- [PROMPT] Every line below containing the word "configuration" should be found and copied.

- [RECORDS]
(* ===== verification/State.v ===== *)
(** * State: the gateway's running configuration and its control plane,
    [src/gateway/composite_service.rs] (the dynamic state) and the configuration and
    DNS handlers of [src/admin/mod.rs].

    Building a state from a configuration, the DNS rescan, and the handlers that read,
    replace and reload the configuration, over any configuration store that keeps the
    contract of [ConfigStore]. *)

From S2P Require Import Prelude Externals Serde Api Types Sanitizer Protocol Config ConfigStore Interceptors.
From S2P Require Import Auth Wasm Cel Manager Access.
Local Open Scope string_scope.

Section State.
Context `{HttpLib, JsonText, Unicode, GqlParser, LruLib, AuthLib, CelLib}.
Context {W : Type} `{Clocks W, WasmTypes, !WasmLib W}.
Context {SocketAddr : Type} `{EqDecision SocketAddr}.

(** What a build reads from its surroundings: name resolution, the SHA-256 digest in
    hexadecimal, the text of JSON errors, the text of an address, the wall clock in
    milliseconds, and the process. *)
Record surroundings := Surroundings {
  to_socket_addrs : string -> result string (list SocketAddr);
  addr_text : SocketAddr -> string;
  sha256_hex : string -> string;
  json_error : string -> string;
  now_ms : W -> Z;
  proc : process (W := W)
}.
Context (env_of : surroundings).

(** ** The state *)

(** [DynamicGatewayState] @gateway/composite_service.rs:{struct DynamicGatewayState} DynamicGatewayState *)
Record DynamicGatewayState := Dynamic {
  named_upstreams : gmap string SocketAddr;
  upstream_targets : gmap string string;
  dns_config : SpectraDnsConfig;
  dy_mode_a : SpectraModeAConfig;
  dy_routes : list (string * SpectraRouteConfig);
  dy_apps : list SpectraAppConfig;
  dy_default_app : option string;
  interceptor_manager : InterceptorManager (W := W);
  telemetry_config : ErrorCaptureConfig;
  raw_config : string;
  version : Z;
  updated_at_epoch_ms : Z;
  config_hash : string
}.
(** @gateway/composite_service.rs:{fn default} DynamicGatewayState::default *)
Definition dynamic_default : DynamicGatewayState :=
  Dynamic ∅ ∅ dns_default mode_a_default [] [] None manager_empty error_capture_default "" 1 0 "".
(** @gateway/composite_service.rs:{fn new_from_config} DynamicGatewayState::new_from_config *)
Definition new_from_config (cfg : SpectraConfig) (raw : string) (v : Z) (w : W) :
    result string (DynamicGatewayState * W) :=
  match resolve_all_upstreams_with_targets (to_socket_addrs env_of) cfg with
  | Err e => Err e
  | Ok (ups, targets) =>
      match from_config (proc env_of) cfg (json_error env_of) w with
      | Err e => Err e
      | Ok (m, w) =>
          Ok (Dynamic ups targets (dns cfg) (mode_a (gql cfg)) (routes (gql cfg)) (apps cfg)
                (default_app cfg) m (error_capture cfg) raw v (now_ms env_of w) (sha256_hex env_of raw), w)
      end
  end.
(** @gateway/composite_service.rs:{fn reload_config} CompositeServiceProxy::reload_config *)
Definition reload_config (cfg : SpectraConfig) (raw : string) (prev : DynamicGatewayState) (w : W) :
    result string (DynamicGatewayState * W) :=
  new_from_config cfg raw (Int.wrap 64 (version prev + 1)) w.

(** ** DNS *)

(** One upstream: the addresses so far, the entries and the number of changes.
    @gateway/composite_service.rs:119-180 DynamicGatewayState::rescan_dns *)
Definition rescan_one (prev : gmap string SocketAddr)
    (acc : gmap string SocketAddr * list dns_entry * nat) (nt : string * string) :
    gmap string SocketAddr * list dns_entry * nat :=
  let '(ups, entries, changed_count) := acc in
  let '(name, target) := nt in
  let prev_addr := prev !! name in
  let retained :=
    match prev_addr with
    | Some pa => (entries ++ [DnsEntry name target (addr_text env_of pa) (Some (addr_text env_of pa)) false])%list
    | None => entries
    end in
  match to_socket_addrs env_of target with
  | Ok (new_addr :: _) =>
      let is_changed := match prev_addr with Some a => negb (bool_decide (a = new_addr)) | None => true end in
      (<[name := new_addr]> ups,
       (entries ++ [DnsEntry name target (addr_text env_of new_addr) (addr_text env_of <$> prev_addr) is_changed])%list,
       if is_changed then S changed_count else changed_count)
  | _ => (ups, retained, changed_count)
  end.
(** What a rescan of a loaded state finds; the order of the targets is the map's. *)
Definition rescan (st : DynamicGatewayState) : gmap string SocketAddr * list dns_entry * nat :=
  fold_left (rescan_one (named_upstreams st)) (map_to_list (upstream_targets st)) (named_upstreams st, [], 0%nat).
(** The state a rescan stores, when something changed: the loaded state with the new
    addresses. @gateway/composite_service.rs:107-204 DynamicGatewayState::rescan_dns *)
Definition rescan_dns (now : Z) (loaded : DynamicGatewayState) : option DynamicGatewayState :=
  let '(ups, _, n) := rescan loaded in
  match n with
  | O => None
  | S _ => Some (Dynamic ups (upstream_targets loaded) (dns_config loaded) (dy_mode_a loaded) (dy_routes loaded)
                   (dy_apps loaded) (dy_default_app loaded) (interceptor_manager loaded) (telemetry_config loaded)
                   (raw_config loaded) (version loaded) now (config_hash loaded))
  end.
(** [sort_by] on the names. *)
Fixpoint insert_entry (e : dns_entry) (l : list dns_entry) : list dns_entry :=
  match l with
  | [] => [e]
  | x :: l' => match String.compare (de_name e) (de_name x) with
               | Gt => x :: insert_entry e l'
               | _ => e :: l
               end
  end.
Definition sort_entries (l : list dns_entry) : list dns_entry := List.fold_right insert_entry [] l.
(** @gateway/composite_service.rs:{fn get_dns_status} DynamicGatewayState::get_dns_status *)
Definition get_dns_status (st : DynamicGatewayState) : list dns_entry :=
  sort_entries
    (map (fun nt => DnsEntry (fst nt) (snd nt)
            (match named_upstreams st !! fst nt with Some a => addr_text env_of a | None => "unresolved" end)
            None false) (map_to_list (upstream_targets st))).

- [TASK RESULT]
(** * State: the gateway's running configuration and its control plane,
    [src/gateway/composite_service.rs] (the dynamic state) and the configuration and
    Building a state from a configuration, the DNS rescan, and the handlers that read,
    replace and reload the configuration, over any configuration store that keeps the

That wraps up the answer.